Lalgarh crisis deepens as CPI-M, tribal leader trade charges

Ram Vilas Paswan Kolkata, April 12: The crisis in West Bengal’s tribal-dominated Lalgarh area where residents have been protesting police “excesses” and resisting a planned government crackdown against Maoist rebels, deepened Friday with a senior Communist Party of India-Marxist (CPI-M) leader and tribal leader trading charges on the agitation.

Lambasting the movement of the tribals who are not allowing the police to enter the region, the CPI-M’s Subhas Chakraborty said: “No one has the right to stop the police from entering any region. It’s against the constitution, the state administration and the common people.”

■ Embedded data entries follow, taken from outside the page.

(* ===== verification/Codec.v ===== *)
(** * Byte-level codec ([crates/dlep-core/src/codec.rs]), definitions

    Encoders write into a caller-owned buffer and may leave it half-written on an
    error, so they are state-passing ([stm bytes CodecError]).  Decoders index
    slices after a length check; an index out of range is a [Panic].  The theorems
    are in [CodecItem] (one data item) and [CodecMessage] (messages, signals and
    frames). *)

From S2P Require Import Prelude Externs CoreTypes.
Import DataItem.
Open Scope stm_scope.

(** ** [String::from_utf8] *)

Definition in_range (lo hi b : Z) : bool := (lo <=? b) && (b <=? hi).
Definition continuation (b : Z) : bool := in_range 128 191 b.

(** Well-formed UTF-8: no overlong forms, no surrogates, at most U+10FFFF. *)
Fixpoint utf8_valid (l : bytes) : bool :=
  match l with
  | [] => true
  | b0 :: l0 =>
      if in_range 0 127 b0 then utf8_valid l0
      else match l0 with
      | b1 :: l1 =>
          if in_range 194 223 b0 then continuation b1 && utf8_valid l1
          else match l1 with
          | b2 :: l2 =>
              if in_range 224 239 b0 then
                (if b0 =? 224 then in_range 160 191 b1
                 else if b0 =? 237 then in_range 128 159 b1
                 else continuation b1)
                && continuation b2 && utf8_valid l2
              else match l2 with
              | b3 :: l3 =>
                  in_range 240 244 b0
                  && (if b0 =? 240 then in_range 144 191 b1
                      else if b0 =? 244 then in_range 128 143 b1
                      else continuation b1)
                  && continuation b2 && continuation b3 && utf8_valid l3
              | [] => false
              end
          | [] => false
          end
      | [] => false
      end
  end.
(* ===== verification/CodecMessage.v ===== *)
(** * Messages, signals and frames

    Theorems about [Message::encode]/[decode], [Signal::encode]/[decode] and the
    stream framing of [MessageCodec]: round trips in both directions, panic
    freedom on any octets, and framing that does not depend on how the stream is
    cut. *)

From S2P Require Import Prelude Externs CoreTypes Codec CodecItem.
Import DataItem.
Open Scope stm_scope.

(** ** Specification *)

Definition is_raw (raw : RawDataItem) : Prop :=
  is_u16 (raw_type_id raw) /\ is_bytes (raw_value raw) /\ len (raw_value raw) <= u16_max.

(** What the Rust types guarantee of a message or signal. *)
Definition is_message (m : Message) : Prop :=
  is_u16 (message_type m) /\ Forall is_item (msg_items m).
Definition is_signal (s : Signal) : Prop :=
  is_u16 (signal_type s) /\ Forall is_item (sig_items s).

Section Spec.
Context {crates : Crates}.

Definition wire_items (items : list DataItem) : bytes := items ≫= wire_item.
Definition wire_raws (raws : list RawDataItem) : bytes := raws ≫= wire_raw.

(** The frame of a message: type, body length, body. *)
Definition wire_frame (mt : MessageType) (body : bytes) : bytes :=
  to_be_bytes 2 mt ++ to_be_bytes 2 (len body) ++ body.

Definition canonical_message (m : Message) : Message :=
  mkMessage (message_type m) (canonical_item <$> msg_items m).
Definition canonical_signal (s : Signal) : Signal :=
  mkSignal (signal_type s) (canonical_item <$> sig_items s).

(** Every item has a wire form and the body fits the 16-bit length field. *)
Definition message_encodable (items : list DataItem) : bool :=
  all encodable items && (len (wire_items items) <=? u16_max).

End Spec.

Section Raw.
Context {crates : Crates}.

Lemma get_2 v rest : get_u16 (to_be_bytes 2 v ++ rest) = Some (from_be_bytes (to_be_bytes 2 v), rest).
Proof. apply get_u16_spec. Qed.

Lemma read_u16_app v rest :
  is_u16 v -> read_u16 (to_be_bytes 2 v ++ rest) = (Ok v, rest).
Proof.
  intros Hv. unfold read_u16. rewrite get_2, from_to_be_bytes; [done|].
  unfold is_u16, u16_max in Hv. change (256 ^ Z.of_nat 2) with 65536. lia.
Qed.

Lemma read_split_app n (v rest : bytes) :
  n = length v -> read_split n (v ++ rest) = (Ok v, rest).
Proof.
  intros ->. unfold read_split. rewrite split_to_spec by (rewrite length_app; lia).
  by rewrite take_app_length, drop_app_length.
Qed.

Lemma ensure_len_ok have needed : needed <= have -> ensure_len have needed = Ok tt.
Proof. intros. unfold ensure_len. by rewrite (proj2 (Z.ltb_ge _ _)). Qed.

Lemma len_is_u16 {A} (l : list A) : len l <= u16_max -> is_u16 (len l).
Proof. split; [apply len_nonneg|done]. Qed.

(** Reading back a raw item leaves the octets behind it. *)
Lemma RawDataItem_decode_wire raw rest :
  is_raw raw -> RawDataItem_decode (wire_raw raw ++ rest) = (Ok raw, rest).
Proof.
  intros (Ht & Hv & Hl). unfold RawDataItem_decode, wire_raw, remaining, st_bind, st_lift, st_ret.
  rewrite <-!app_assoc.
  rewrite ensure_len_ok
    by (rewrite !len_app; unfold len at 1 2; rewrite !length_to_be_bytes;
        pose proof (len_nonneg (raw_value raw)); pose proof (len_nonneg rest); lia).
  rewrite read_u16_app, read_u16_app by (done || by apply len_is_u16).
  rewrite ensure_len_ok by (rewrite len_app; pose proof (len_nonneg rest); lia).
  rewrite read_split_app by (unfold len; lia). by destruct raw.
Qed.

Lemma be_2 (a b : Z) : is_bytes [a; b] -> to_be_bytes 2 (from_be_bytes [a; b]) = [a; b].
Proof. intros H. by apply to_from_be_bytes. Qed.

(** Any octets: no panic, and a raw item is a prefix of what was read. *)
Lemma RawDataItem_decode_any body :
  is_bytes body ->
  match RawDataItem_decode body with
  | (Ok raw, rest) => body = wire_raw raw ++ rest /\ is_raw raw /\ is_bytes rest
  | (Err _, _) => True
  | (Panic, _) => False
  end.
Proof.
  intros Hb. unfold RawDataItem_decode, remaining, st_bind, st_lift, st_ret, ensure_len.
  destruct (Z.ltb_spec (len body) 4) as [|H4]; [done|].
  unfold len in H4. destruct body as [|a [|b [|c [|d body]]]]; try (cbn in H4; lia).
  apply (Forall_app _ [a; b] (c :: d :: body)) in Hb as [Hab Hb].
  apply (Forall_app _ [c; d] body) in Hb as [Hcd Hb].
  unfold read_u16 at 1. rewrite get_u16_spec. unfold read_u16. rewrite get_u16_spec.
  set (l := from_be_bytes [c; d]).
  assert (Hl : is_u16 l) by (by apply u16_of_2).
  destruct (Z.ltb_spec (len body) l) as [|Hlen]; [done|].
  unfold is_u16 in Hl. unfold len in Hlen.
  unfold read_split. rewrite split_to_spec by lia.
  assert (Hlt : len (take (Z.to_nat l) body) = l) by (unfold len; rewrite length_take; lia).
  unfold wire_raw, is_raw. cbn [raw_type_id raw_value]. rewrite Hlt, be_2 by done.
  unfold l. rewrite be_2 by done. fold l.
  split; [|split; [split; [by apply u16_of_2|split; [by apply Forall_take|unfold u16_max in *; lia]]|by apply Forall_drop]].
  by rewrite <-!app_assoc, take_drop.
Qed.

Lemma length_wire_raw raw : length (wire_raw raw) = (4 + length (raw_value raw))%nat.
Proof. unfold wire_raw. rewrite !length_app, !length_to_be_bytes. lia. Qed.

Lemma wire_raw_cons raw rest : exists x l, wire_raw raw ++ rest = x :: l.
Proof. by eexists _, _. Qed.

End Raw.

Section Items.
Context {crates : Crates}.

Lemma encode_items_ok items out :
  Forall is_item items -> all encodable items = true ->
  encode_items items out = (Ok tt, out ++ wire_items items).
Proof.
  intros Hi. revert out. induction Hi as [|item items Hi His IH]; intros out He.
  { cbn. by rewrite app_nil_r. }
  cbn in He. bprop. cbn [encode_items]. unfold st_bind.
  rewrite DataItem_encode_spec, H by done. rewrite IH by done.
  unfold wire_items. by rewrite bind_cons, app_assoc.
Qed.

Lemma encode_items_err items out :
  Forall is_item items -> all encodable items = false ->
  exists e out', encode_items items out = (Err e, out').
Proof.
  intros Hi. revert out. induction Hi as [|item items Hi His IH]; intros out He; [done|].
  cbn in He. cbn [encode_items]. unfold st_bind. rewrite DataItem_encode_spec by done.
  destruct (encodable item); eauto.
Qed.

Lemma is_bytes_app a b : is_bytes a -> is_bytes b -> is_bytes (a ++ b).
Proof. intros. by apply Forall_app. Qed.

Lemma port_is_bytes port : is_bytes (default [] (to_be_bytes 2 <$> port)).
Proof. destruct port; cbn; [apply to_be_bytes_is_bytes|constructor]. Qed.

Lemma prefix_is_bytes bits n : bits <= 255 -> is_net bits n -> is_bytes [prefix_len n].
Proof. intros ? [_ ?]. constructor; [unfold is_u8, u8_max; lia|constructor]. Qed.

Lemma value_is_bytes item : is_item item -> is_bytes (value_bytes item).
Proof.
  destruct item; cbn [is_item value_bytes]; intros Hi;
    try (by apply to_be_bytes_is_bytes); try (by constructor; [apply Hi|constructor]).
  - apply is_bytes_cons. split; [apply Hi|apply utf8_valid_bytes, Hi].
  - apply is_bytes_cons. split; [apply is_u8_flag|].
    apply is_bytes_app; [apply to_be_bytes_is_bytes|apply port_is_bytes].
  - apply is_bytes_cons. split; [apply is_u8_flag|].
    apply is_bytes_app; [apply to_be_bytes_is_bytes|apply port_is_bytes].
  - apply is_bytes_cons. split; [apply is_u8_flag|apply utf8_valid_bytes, Hi].
  - apply Forall_bind, Forall_forall. intros. apply to_be_bytes_is_bytes.
  - by destruct mac, Hi.
  - apply is_bytes_cons. split; [apply is_u8_flag|apply to_be_bytes_is_bytes].
  - apply is_bytes_cons. split; [apply is_u8_flag|apply to_be_bytes_is_bytes].
  - apply is_bytes_cons. split; [apply is_u8_flag|].
    apply is_bytes_app; [apply to_be_bytes_is_bytes|apply (prefix_is_bytes 32); [lia|done]].
  - apply is_bytes_cons. split; [apply is_u8_flag|].
    apply is_bytes_app; [apply to_be_bytes_is_bytes|apply (prefix_is_bytes 128); [lia|done]].
  - apply Hi.
Qed.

“Who says he (tribal leader Chattradhar Mahato) is a representative of people?” the CPI-M leader asked, adding that had he been holding any position of authority, he would have had Mahato arrested on sedition charges.

Mahato is the leader of the People’s Committee against Police Atrocity (PCAPA) which is leading the movement in the Maoist-affected region in the state’s West Midnapore district.

In response, Mahato said: “Let him (Chakraborty) come to the jungles of Lalgarh and see who holds power. I would ask the CPI-M leader to come and see the plight of tribal population here.”

“He (Chakraborty) only thinks everything can be done at gun-point. But no, he is wrong,” he said, adding the tribals were not doing anything undemocratic by not allowing the police into Lalgarh.

Mahato alleged that if the local people allowed the police, the CPI-M “hooligans” would enter the region disguised as policemen and ransack their villages.

According to police sources, thousands of tribals in Lalgarh also took out a huge rally Friday evening opposing the state government’s move to carry out a police operation there.

The state government had announced that police operations would definitely be carried out in the area to unearth Maoist guerrillas from the region before the Lok Sabha polls.

State Home Secretary Ardhendu Sen said the government was in the process of working out a proper method on how the police would enter the region without causing any trouble to the common people.
Trouble erupted in Lalgarh November last year after the police arrested some school students and allegedly harassed tribal women following a landmine blast on the route of the convoy of Chief Minister Buddhadeb Bhattacharjee and central ministers Ram Vilas Paswan and Jitin Prasada near Bhadutala area.

Later, the tribals dug up roads, virtually cutting off the area from the rest of the district. They also demanded a public apology from the police for the “excesses” against the local people.